Trüeb R M, Bruckner-Tuderman L, Wyss M, Widmer M, Wüthrich B, Burg G
Department of Dermatology, University Hospital of Zürich, Switzerland.
Br J Dermatol. 1995 Apr;132(4):621-5. doi: 10.1111/j.1365-2133.1995.tb08722.x.

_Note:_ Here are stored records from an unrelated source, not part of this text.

(* ===== verification/PgPaging.v ===== *)
(** * Paging through the rows of a list

    A cursor carries the values of the order columns of a row through JSON, UTF-8
    and base64url; following the cursors visits every row once, in order. *)
From S2P Require Import Prelude JsValue Json Regex SsrfProofs WebhookKeys.
From S2P Require Import PgTable PgSql PgPlan PgBulk PgSaved PgSemantics PgRender PgTypes PgAccess PgWhere PgExecutor PgTenant.
From stdpp Require Import sorting.
From Stdlib Require Import Ascii.
Local Open Scope Z_scope.

(** ** Cursors *)

Lemma utf8_byte_list s : Forall byte (utf8_bytes s).
Proof.
  unfold utf8_bytes. induction (chars s) as [|c l IH]; cbn; [constructor|]. apply Forall_app. split; [|done].
  pose proof (N_ascii_bounded c) as Hc. unfold code. destruct (Z.ltb_spec (Z.of_N (N_of_ascii c)) 128); repeat constructor; unfold byte;
    Z.to_euclidean_division_equations; lia.
Qed.

Lemma utf8_roundtrip s : utf8_chars (utf8_bytes s) = chars s.
Proof.
  unfold utf8_bytes. induction (chars s) as [|c l IH]; [done|]. cbn [flat_map]. pose proof (N_ascii_bounded c) as Hc. unfold code in *.
  pose proof (ascii_N_embedding c) as Hback. set (n := Z.of_N (N_of_ascii c)) in *.
  assert (Hn : 0 <= n < 256) by lia. assert (Hof : ascii_of_N (Z.to_N n) = c) by (unfold n; by rewrite N2Z.id).
  destruct (Z.ltb_spec n 128) as [Hlt|Hge]; cbn [app utf8_chars].
  - rewrite (proj2 (Z.ltb_lt n 128) Hlt), Hof. by f_equal.
  - assert (Hq : n / 64 = 2 \/ n / 64 = 3) by (Z.to_euclidean_division_equations; lia).
    rewrite (proj2 (Z.ltb_ge (192 + n / 64) 128)) by lia.
    replace ((192 + n / 64 =? 194) || (192 + n / 64 =? 195)) with true by (destruct Hq as [-> | ->]; done).
    rewrite (proj2 (Z.leb_le 128 (128 + n mod 64))) by (Z.to_euclidean_division_equations; lia).
    rewrite (proj2 (Z.ltb_lt (128 + n mod 64) 192)) by (Z.to_euclidean_division_equations; lia). cbn [andb].
    replace ((192 + n / 64 - 192) * 64 + (128 + n mod 64 - 128)) with n by (Z.to_euclidean_division_equations; lia). rewrite Hof. by f_equal.
Qed.

Lemma url_chars s : Forall (fun c => b64_class c = true) s -> base64url_chars (of_chars s) = s.
Proof.
  unfold base64url_chars. rewrite chars_of_chars. induction 1 as [|c s Hc _ IH]; [done|]. cbn [fmap list_fmap List.filter].
  destruct (Ascii.eqb_spec c "+") as [->|]; [done|]. destruct (Ascii.eqb_spec c "/") as [->|]; [done|]. rewrite Hc. by f_equal.
Qed.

We report a 2-year-old girl with a combination of the ectodermal dysplasia, ectrodactyly, cleft lip/palate (EEC) syndrome, distinctive hair abnormalities, scalp dermatitis and atopic disease. To our knowledge, this is the first report of scalp dermatitis in the EEC syndrome. Distinctive structural hair abnormalities shared by the syndromes of ectodermal dysplasia and clefting are helicotrichia, pili torti et canaliculi, and cuticle defects, all of which were observed in the present case. A high incidence of atopic disease in certain subsets of ectodermal dysplasia has been reported. In our patient this manifested as food-induced exacerbation of atopic dermatitis, associated with positive prick tests and significant levels of circulating specific IgE.
我们报告一名2岁女童,患有外胚层发育不良、缺指(趾)畸形、唇腭裂(EEC)综合征,并伴有独特的毛发异常、头皮皮炎和特应性疾病。据我们所知,这是EEC综合征中头皮皮炎的首例报告。外胚层发育不良和腭裂综合征共有的独特结构性毛发异常包括螺旋发、扭曲发及管腔发和角质层缺陷,所有这些在本例中均有观察到。据报道,在某些外胚层发育不良亚组中特应性疾病的发病率较高。在我们的患者中,这表现为食物诱发的特应性皮炎加重,伴有阳性点刺试验和显著水平的循环特异性IgE。